Para entender los planes de este Gobierno, hay que esperar al menos tres o cuatro días después de cada propuesta. Y, a veces, ni así. Y no es porque sus iniciativas sean complejas, sino porque empiezan diciendo una cosa y se enmiendan a sí mismos en cuestión de minutos. Es verdad que su precariedad numérica en el Parlamento obliga a tener cintura, pero entonces sería interesante huir de las afirmaciones categóricas.
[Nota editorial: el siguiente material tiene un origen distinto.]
(** Something held at a point and not held at the end was released in between. *)
Lemma nesting_released l s r :
  fold_left hold l (Some s) = Some [] -> r ∈ s -> exists e, e ∈ l /\ releases e = Some r.
Proof.
  assert (Hnone : forall l, fold_left hold l None = None) by (clear; by intros l; induction l).
  revert s. induction l as [|e l IH]; intros s Hl Hr; cbn [fold_left] in Hl.
  { simplify_eq. by apply not_elem_of_nil in Hr. }
  assert (Hlater : forall s', hold (Some s) e = Some s' -> r ∈ s' ->
                   exists e', e' ∈ e :: l /\ releases e' = Some r).
  { intros s' Hs' Hr'. rewrite Hs' in Hl. destruct (IH s' Hl Hr') as (e' & ? & ?).
    exists e'. by split; [right|]. }
  destruct (hold (Some s) e) as [s'|] eqn:Hh; [|by rewrite Hnone in Hl].
  cbn in Hh. destruct (acquires e) as [a|]; [|destruct (releases e) as [r'|] eqn:Hrel].
  - apply (Hlater s' eq_refl). simplify_eq. by right.
  - destruct s as [|r'' s'']; [done|]. case_decide; simplify_eq.
    apply elem_of_cons in Hr as [->|Hr]; [exists e; by split; [left|]|eauto].
  - apply (Hlater s' eq_refl). by simplify_eq.
Qed.

Lemma started_then_terminated tr l1 ctx req c l2 :
  nesting tr = Some [] -> tr = l1 ++ ERun ctx req (Started c) :: l2 ->
  exists ctx' r, ETerminate c ctx' r ∈ l2 /\ ctx_done ctx' = false.
Proof.
  intros Hn ->. unfold nesting in Hn. rewrite fold_left_app in Hn. cbn [fold_left] in Hn.
  destruct (fold_left hold l1 (Some [])) as [s|]; [|exfalso; clear -Hn; by induction l2].
  cbn in Hn. destruct (nesting_released l2 _ (RContainer c) Hn) as (e & He & Hr); [left|].
  destruct e; try done. cbn in Hr. destruct (ctx_done _) eqn:Hd; simplify_eq. eauto.
Qed.

(** C21: However a test over the helpers ends (it passes, fails, skips or panics, at any
    point, and whatever Docker, PostgreSQL, Redis and RabbitMQ answered), when its cleanups
    have run, what it acquired and released matches like brackets: every container that was
    started has had its [Terminate] called, once and under a context that is not done,
    after the pool or client that used it was closed, and no pool, client or provider is
    left open.  A [Terminate] that fails is not tried again. *)
Theorem a_test_leaves_nothing_running `{Docker} (p : test) :
  nesting (tRunner p []).2 = Some [] /\
  forall l1 ctx req c l2, (tRunner p []).2 = l1 ++ ERun ctx req (Started c) :: l2 ->
  exists ctx' r, ETerminate c ctx' r ∈ l2 /\ ctx_done ctx' = false.
Proof.
  assert (Hn : nesting (tRunner p []).2 = Some []).
  { unfold tRunner. destruct (tidy_body p [] [] [] eq_refl owned_nil) as (s & Hs & Ho).
    destruct (body p _) as [r [tr fs]]. by eapply owned_runCleanup. }
  split; [done|]. intros l1 ctx req c l2. by apply started_then_terminated.
Qed.

(** A container that was created but did not become ready is returned by [Run]
    together with the error; [StartPostgres] drops it, so the test ends without having
    asked for its termination.  The package comment says that a test never leaks a
    container even when it fails. *)
Theorem failed_start_leaves_container `{Docker} opts k c e :
  (forall tr ctx req, dk_run tr ctx req = NotStarted (Some c) e) ->
  exists ctx req text,
    tRunner (CallSetupPostgres opts k) [] =
      (Ends Failed, [ERun ctx req (NotStarted (Some c) e); EFatalf text]).
Proof.
  intros Hrun. unfold tRunner. cbn [body]. unfold SetupPostgres, StartPostgres, wcall.
  unfold tbind, lift, wbind. cbn. rewrite Hrun. cbn. eauto.
Qed.

(** The statements are executed in order up to the first that fails, which the message
    names by its number, counted from one; [i] statements came before. *)
Definition applied_in_order (pool i : nat) (statements : list string) (t : testing)
    (out : ending unit * testing) : Prop :=
  exists n tail,
    out =
      (match tail with [] => Continues tt | _ => Ends Failed end,
       {| t_trace := t_trace t ++
            ((fun st => EPoolExec pool st None) <$> take n statements) ++ tail;
          t_cleanups := t_cleanups t |}) /\
    (tail = [] /\ n = List.length statements \/
     exists st e, statements !! n = Some st /\
       tail = [EPoolExec pool st (Some e);
               EFatalf ("applying statement " +:+ Itoa (Z.of_nat (i + n) + 1) +:+ ": " +:+
                        Error e +:+ newline +:+ st)]).

Lemma apply_statements_spec `{Docker} pool i statements t :
  applied_in_order pool i statements t (apply_statements pool (Z.of_nat i) statements t).
Proof.
  revert i t. induction statements as [|st rest IH]; intros i [tr fs]; cbn [apply_statements].
  { exists 0%nat, []. cbn. rewrite app_nil_r. auto. }
  unfold tbind, lift, pool_exec, wcall. cbn [t_trace t_cleanups].
  destruct (dk_pool_exec tr pool st) as [e|] eqn:He.
  - eexists 0%nat, [_; _]. unfold Fatalf. cbn. rewrite <- (assoc_L app). split; [done|].
    right. exists st, e. by rewrite Nat.add_0_r.
  - replace (Z.of_nat i + 1)%Z with (Z.of_nat (S i)) by lia.
    destruct (IH (S i) {| t_trace := tr ++ [EPoolExec pool st None]; t_cleanups := fs |})
      as (n & tail & -> & Hcase).
    exists (S n), tail. cbn. rewrite <- !(assoc_L app). split; [done|].
    rewrite Nat.add_succ_r. destruct Hcase as [[-> ->]|Hcase]; auto.
Qed.

Lemma ApplyMigrations_spec `{Docker} pool statements t :
  applied_in_order pool 0 statements t (ApplyMigrations pool statements t).
Proof. apply (apply_statements_spec pool 0). Qed.

(** ** A concrete host *)

(** Everything works, except that Redis does not answer. *)
Definition sample_docker : Docker := {|
  dk_run := fun tr _ _ => Started (List.length tr);
  dk_terminate := fun _ _ _ => None;
  dk_connection_string := fun _ _ _ => Ok "url";
  dk_amqp_url := fun _ _ => Ok "amqp";
  dk_pool_new := fun tr _ => Ok (List.length tr);
  dk_pool_ping := fun _ _ => None;
  dk_pool_exec := fun _ _ _ => None;
  dk_snapshot := fun _ _ => None;
  dk_restore := fun _ _ => None;
  dk_parse_url := fun _ u => Ok u;
  dk_new_client := fun tr _ => List.length tr;
  dk_client_ping := fun _ _ => Some context_DeadlineExceeded;
  dk_client_close := fun _ _ => None;
  dk_new_provider := fun tr => Ok (List.length tr);
  dk_daemon_host := fun _ _ _ => Ok "localhost";
  dk_provider_close := fun _ _ => None
|}.

(** PostgreSQL and then Redis: the client, the second container, the pool and the first
    container are released in this order. *)
Example sample_test_releases :
  let tr := (@tRunner sample_docker
               (CallSetupPostgres [WithPostGIS] (fun pg => CallSnapshot pg
                 (CallSetupRedis (fun _ => Passes)))) []) in
  tr.1 = Ends Failed /\
  omap releases tr.2 = [RClient 9; RContainer 6; RPool 2; RContainer 0].
Proof. vm_compute. auto. Qed.

Definition never_ready : Docker := {|
  dk_run := fun _ _ _ => NotStarted (Some 7%nat) context_DeadlineExceeded;
  dk_terminate := dk_terminate (Docker := sample_docker);
  dk_connection_string := dk_connection_string (Docker := sample_docker);
  dk_amqp_url := dk_amqp_url (Docker := sample_docker);
  dk_pool_new := dk_pool_new (Docker := sample_docker);
  dk_pool_ping := dk_pool_ping (Docker := sample_docker);
  dk_pool_exec := dk_pool_exec (Docker := sample_docker);
  dk_snapshot := dk_snapshot (Docker := sample_docker);
  dk_restore := dk_restore (Docker := sample_docker);
  dk_parse_url := dk_parse_url (Docker := sample_docker);
  dk_new_client := dk_new_client (Docker := sample_docker);
  dk_client_ping := dk_client_ping (Docker := sample_docker);
  dk_client_close := dk_client_close (Docker := sample_docker);
  dk_new_provider := dk_new_provider (Docker := sample_docker);
  dk_daemon_host := dk_daemon_host (Docker := sample_docker);
  dk_provider_close := dk_provider_close (Docker := sample_docker)
|}.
Algunos ejemplos: desde que Sánchez llegó al poder, se han desdicho con la convocatoria de elecciones (que sí, que no, que caiga un chaparrón), la derogación de la reforma laboral, el impuesto a la banca, el impuesto al diésel (tres versiones en un día), la defensa en Bélgica del juez Llarena (del «ni de coña» pasamos a ver casi a Sánchez pidiendo una toga), la exhumación de Franco (primero sí, luego no estaba clara la viabilidad y luego, otra vez sí), los planes para el Valle de los Caídos, el sindicato de prostitutas...

Por cada minuto de gobierno, hay tres días de desgobierno. Esto, aun siendo tremendamente desconcertante porque empieza a ser imposible tomarse nada demasiado en serio, no tiene más consecuencia que la de necesitar cargamentos de Biodramina para poder llegar al final de cada viaje.

A veces, da la sensación de que este Ejecutivo es más duro con los que cumplen la ley que con los que no. Pirómanos no hacen falta más, pero tampoco políticos equidistantes, en el mejor de los casos, y sin políticas de Estado, en el peor.